Markup Calculator
Calculate selling price from cost and markup percentage. Or enter a desired selling price to reverse-calculate the implied markup and equivalent profit margin.
Your cost to purchase or produce one unit
Percentage to add on top of cost
Enter a selling price to reverse-calculate markup
Tip: 50% markup = 33.3% margin. 100% markup = 50% margin.
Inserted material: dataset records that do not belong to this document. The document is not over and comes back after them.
Lemma updates_ok us s C hs out com e :
  cache s [] C (list_to_set hs) → Forall (λ u, is_Some (C !! u.1)) us → NoDup hs →
  log_is start size hs out com (d_log s) → Z.of_nat (length us + length hs) < size → size ≤ LOGSIZE → 1 ≤ out →
  ∃ s', updates us e (on k s) = Ret tt e (on k s') ∧
    cache s' [] (apply_writes us C) (list_to_set (noted us hs)) ∧ d_disk s' = d_disk s ∧ d_trace s' = d_trace s ∧
    log_is start size (noted us hs) out com (d_log s').
Proof.
  revert s C hs. induction us as [|u us IH]; intros s C hs H HC Hnd Hl Hsz Hmax Hout; [by exists s|].
  apply Forall_cons in HC as [Hu HC]. cbn [length] in Hsz.
  destruct (update_ok s C u.1 u.2 hs out com e H Hu Hnd Hl) as (s1 & E1 & H1 & R1 & R1' & L1); [lia..|].
  pose proof (note_length u.1 hs) as Hnl.
  destruct (IH s1 _ _ H1) as (s2 & E2 & H2 & R2 & R2' & L2); [|by apply note_nodup|done|lia|done|done|].
  { eapply Forall_impl; [exact HC|]. intros w Hw. apply lookup_insert_is_Some'. by right. }
  exists s2. split_and!; [|done|congruence|congruence|done]. cbn [updates]. by mgo (exact E1).
Qed.

Lemma begin_op_ok s hs out e :
  log_is start size hs out false (d_log s) →
  Z.of_nat (length hs) + (out + 1) * MAXOPBLOCKS ≤ LOGSIZE →
  ∃ l, begin_op e (on k s) = Ret tt e (on k (with_log l s)) ∧ log_is start size hs (out + 1) false l.
Proof.
  intros Hl Hroom. pose proof Hl as [[Hdev Hst Hn Hbl] Hsz Hout Hcom Hlen]. eexists. split.
  - unfold begin_op. mgo (by apply (acquire_on k s i c)). set (k1 := acquired i c _ k).
    unfold mrepeat. cbn [mloop]. rewrite bind_assoc, bind_gets. change (k_log (on k1 s)) with (d_log s).
    rewrite Hcom, Hn, Hout. replace (_ >? LOGSIZE) with false by lia.
    rewrite bind_assoc. mgo (apply log_upd_on). rewrite bind_assoc. mgo (by apply release_on). reflexivity.
  - split; [|done|exact (f_equal (λ n, n + 1) Hout)|done|done]. done.
Qed.

Lemma cache_wake s held C D chan :
  cache s held C D → cache (with_proc (map (wake chan) (d_proc s)) s) held C D.
Proof. intros []. split; try done. by apply is_me_wake. Qed.

(** [end_op] around the commit. *)
Lemma end_op_ok s hs e :
  log_is start size hs 1 false (d_log s) →
  ∃ l, log_is start size hs 0 true l ∧
  ∀ s', commit (H := Memide.disk) e (on k (with_log l s)) = Ret tt e (on k s') →
    d_log s' = l <| lh_n := 0 |> →
    ∃ l', log_is start size [] 0 false l' ∧
    end_op (H := Memide.disk) e (on k s) =
      Ret tt e (on k (with_proc (map (wake (Some ChLog)) (d_proc s')) (with_log l' s'))).
Proof.
  intros [Hlg Hsz Hout Hcom Hlen].
  set (l0 := (d_log s) <| l_outstanding ::= λ n, n - 1 |>). set (l := l0 <| l_committing := true |>).
  assert (l_outstanding l0 = 0) as H0 by exact (f_equal (λ n, n - 1) Hout).
  exists l. split; [split; [by destruct Hlg|done|exact H0|done|done]|]. intros s' Hc Hl'. set (l' := (d_log s') <| l_committing := false |>).
  exists l'. split.
  { unfold l'. rewrite Hl'. split; [|done|exact H0|done..]. apply logged_clear in Hlg as []. by split. }
  unfold end_op. mgo (by apply (acquire_on k s i c)). set (k1 := acquired i c _ k).
  mgo (apply log_upd_on).
  match goal with |- context [with_log ?x s] => change x with l0 end. rewrite bind_gets. change (k_log (on k1 (with_log l0 s))) with l0.
  assert (l_committing l0 = false) as Hc0 by exact Hcom. rewrite Hc0, H0. cbn [Z.eqb].
  rewrite bind_assoc. mgo (apply log_upd_on). mgo (reflexivity). mgo (by apply release_on).
  change (with_log _ (with_log l0 s)) with (with_log l s). cbn [when]. mgo (exact Hc).
  mgo (by apply (acquire_on k s' i c)). fold k1. mgo (apply log_upd_on). fold l'.
  pose proof Hset as (Hcpu & Hwf & _).
  assert (settled k1 i (push_cpu (k_if k) c)) as Hs1 by (by apply acquired_settled).
  assert (lock_free k1 LkPtable) as Hf1 by (apply acquired_free; [done|apply Hfree]).
  mgo (by eapply wakeup_on).
  by apply release_on.
Qed.

End alone.

(** ** A machine that has just started *)

(** A buffer that holds no block, as after [binit]. *)
Definition idle (x : buf) : bool :=
  (b_dev x =? 0) && (b_flags x =? 0) && (b_refcnt x =? 0) && (sl_locked (b_lock x) =? 0).

Lemma cache_boot p pid s order :
  ring (d_buf s) order → is_me p pid (d_proc s) → forallb idle (take NBUF (d_buf s)) = true →
  cache p pid s [] (d_disk s) ∅.
Proof.
  intros Hr Hme Hi.
  assert (∀ b x, (b < NBUF)%nat → (bare <$> d_buf s) !! b = Some x →
    b_dev x = 0 ∧ b_flags x = 0 ∧ b_refcnt x = 0 ∧ sl_locked (b_lock x) = 0) as Hid.
  { intros b x Hb E. rewrite list_lookup_fmap in E. destruct (d_buf s !! b) as [y|] eqn:Ey; [|done].
    injection E as <-. rewrite forallb_forall in Hi. specialize (Hi y). rewrite <- list_elem_of_In in Hi.
    assert (idle y = true) as Hy.
    { apply Hi, list_elem_of_lookup. exists b. by rewrite lookup_take_lt. }
    unfold idle in Hy. rewrite !andb_true_iff, !Z.eqb_eq in Hy. by destruct_and! Hy. }
  split; try done; [by exists order|..].
  - intros b x Hb Ex. destruct (Hid b x Hb Ex) as (Hd & Hf & Href & Hl).
    split; [by intros ?%elem_of_nil|intros _; split_and!; [done..|congruence]|].
    by rewrite decide_False by congruence.
  - intros b b' x x' Hb Hb' Ex Ex' Hd. destruct (Hid b x Hb Ex) as (Hd0 & _). congruence.
Qed.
Enter your cost and markup percentage, then click Calculate to see the selling price.
How Markup Pricing Works
What is Markup?
Markup is one of the most common pricing strategies in business. It takes your cost for a product or service and adds a fixed percentage on top to arrive at a selling price. The added amount covers your operating expenses and generates profit.
The Markup Formula
The core formula is simple: Selling Price = Cost x (1 + Markup Percentage / 100). If a widget costs you $40 and you apply a 75% markup, the selling price is $40 x 1.75 = $70. Your profit per unit is $30.
Markup vs. Margin
These two terms are frequently confused. Markup is calculated on cost; margin is calculated on selling price. In the example above, the $30 profit represents a 75% markup (30 / 40) but only a 42.9% margin (30 / 70). This distinction matters when communicating pricing internally versus analyzing financial statements. Income statements report margins, while purchasing teams think in markups.
Choosing the Right Markup
Your ideal markup depends on several factors: industry norms, competition, overhead costs, and desired profit. High-volume, low-touch products like groceries can thrive on slim markups of 5-15%. Specialty retail or custom services often need 100%+ markups to cover higher labor, rent, and marketing costs. The key is ensuring your markup, after covering all expenses, leaves an adequate net profit.
Reverse Calculation
Sometimes you know the selling price the market will bear and need to work backward to find the implied markup. This calculator supports that reverse approach: enter cost and desired selling price, and it will compute the markup percentage and equivalent margin for you. This is useful when competitors set the price and you need to determine whether your cost structure can support it.